Cavan looked at the heavy iron chains on the man’s limbs. Blood oozed freely from his right ankle, the restraints much tighter on that leg for some reason.

“These are positively medieval,” Cavan said, without thinking.

The man began to shake.

“We got a blanket in the car?” Cavan asked Ben, glancing over his shoulder before picking up his own flashlight again.

But Ben didn’t move. He, too, came closer and Cavan sensed him kneeling beside him as they stared at the intricate, interlocking system on the chains and locks that truly did look like ancient torture devices.

“What the fuck are these?” Ben sounded horrified.

“I can’t unlock these.” Cavan was beyond frustrated. “I’ve never seen anything like them. Ben, we need help.”

“Ambulance is here,” Ben said. “I hear the sirens.”

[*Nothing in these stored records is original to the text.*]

(* ===== verification/RedisTheorems.v ===== *)
(** * What tickets and presence promise

    Properties of the Redis-backed stores, against the laws of the server:
    a ticket works once and for its lifetime, and presence holds for its
    window. *)

From Stdlib Require Import Ascii.
From stdpp Require Import base strings gmap list.
From S2P Require Import Prelude GoStrings Uuid Json Errors GoTime Domain Hub World Credentials Redis Toys Scenario.

Local Open Scope Z_scope.

(** ** Sequences of commands *)
Inductive redis_op :=
| RIssue (uid : ID) (ttl : Z)
| RConsume (ticket : string)
| ROnline (uid : ID)
| ROffline (uid : ID)
| RTyping (start : bool) (chat uid : ID).

Section ops.
Context {RS : RedisServer} {RN : Rand}.

(** The ticket the next [Issue] draws. *)
Definition next_ticket (w : World) : string := hex_encode (take 16 (rand_block (w_rand w))).
Definition ticket_key (t : string) : string := wsTicketKeyPrefix +:+ t.

Definition run_redis (op : redis_op) (w : World) : World :=
  match op with
  | RIssue uid ttl => (Issue true uid ttl w).2
  | RConsume t => (Consume true t w).2
  | ROnline uid => (SetOnline true uid w).2
  | ROffline uid => (SetOffline true uid w).2
  | RTyping start chat uid => (if start then StartTyping true chat uid w else StopTyping true chat uid w).2
  end.

(** The key an operation may write. *)
Definition op_key (op : redis_op) (w : World) : string :=
  match op with
  | RIssue _ _ => ticket_key (next_ticket w)
  | RConsume t => ticket_key (TrimSpace t)
  | ROnline uid | ROffline uid => presenceKey uid
  | RTyping _ chat uid => typingKey chat uid
  end.

Fixpoint run_ops (ops : list redis_op) (w : World) : World :=
  match ops with [] => w | op :: ops => run_ops ops (run_redis op w) end.
Fixpoint avoids (key : string) (ops : list redis_op) (w : World) : Prop :=
  match ops with
  | [] => True
  | op :: ops => op_key op w ≠ key ∧ avoids key ops (run_redis op w)
  end.

(** Readers of [key] see the same in both states. *)
Definition same_key (key : string) (w w' : World) : Prop :=
  (∀ now, redis_get now key (w_redis w') = redis_get now key (w_redis w)) ∧ w_now w ≤ w_now w'.

#[export] Instance same_key_preorder key : PreOrder (same_key key).
Proof.
  split; [by intros w; split|]. intros w1 w2 w3 [H1 ?] [H2 ?]. split; [|lia].
  intros now. by rewrite H2, H1.
Qed.

Lemma next_event_redis w e w1 :
  next_event w = (e, w1) → w_redis w1 = w_redis w ∧ w_rand w1 = w_rand w ∧ w_now w ≤ w_now w1.
Proof.
  unfold next_event. destruct (w_sched w); intros [= <- <-]; split_and!; try done. simpl. lia.
Qed.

He rushed from the shed. Cavan put his hands back on the man’s body. “Hang in there, buddy. What’s your name?”

This time the man answered and, for the first time, Cavan detected an accent, only he couldn’t place it.

“Ludo.”

“Ludo what?”

“Just Ludo.” The man leaned his head against the wall as if these few short words had utterly drained him.

“Where did he cut you, Ludo?” The man didn’t respond. And then the ambulance crew came running.

Everything happened so fast. A passing squad of DEA officers had heard the call on the radio and dropped by to help. They brought bolt cutters. Poor Ludo moaned in agony as they worked on him. Cavan stayed with him, reassuring him. Ludo’s head dropped on his shoulder at one point. He went so still, Cavan thought he had died.

The unshackled man let out a scream as four men lifted him onto a gurney. The stench of his blood and, Cavan realized, feces, was overwhelming. Cavan followed the gurney outside, took a few deep breaths, donned gloves after the fact and bagged the ancient-looking restraints as evidence.

He had no idea until his field sergeant arrived that he had recorded everything…but in those first few moments when Sergeant Veo took possession of his cell phone and viewed the footage, Cavan could only think that “Just Ludo” was lucky.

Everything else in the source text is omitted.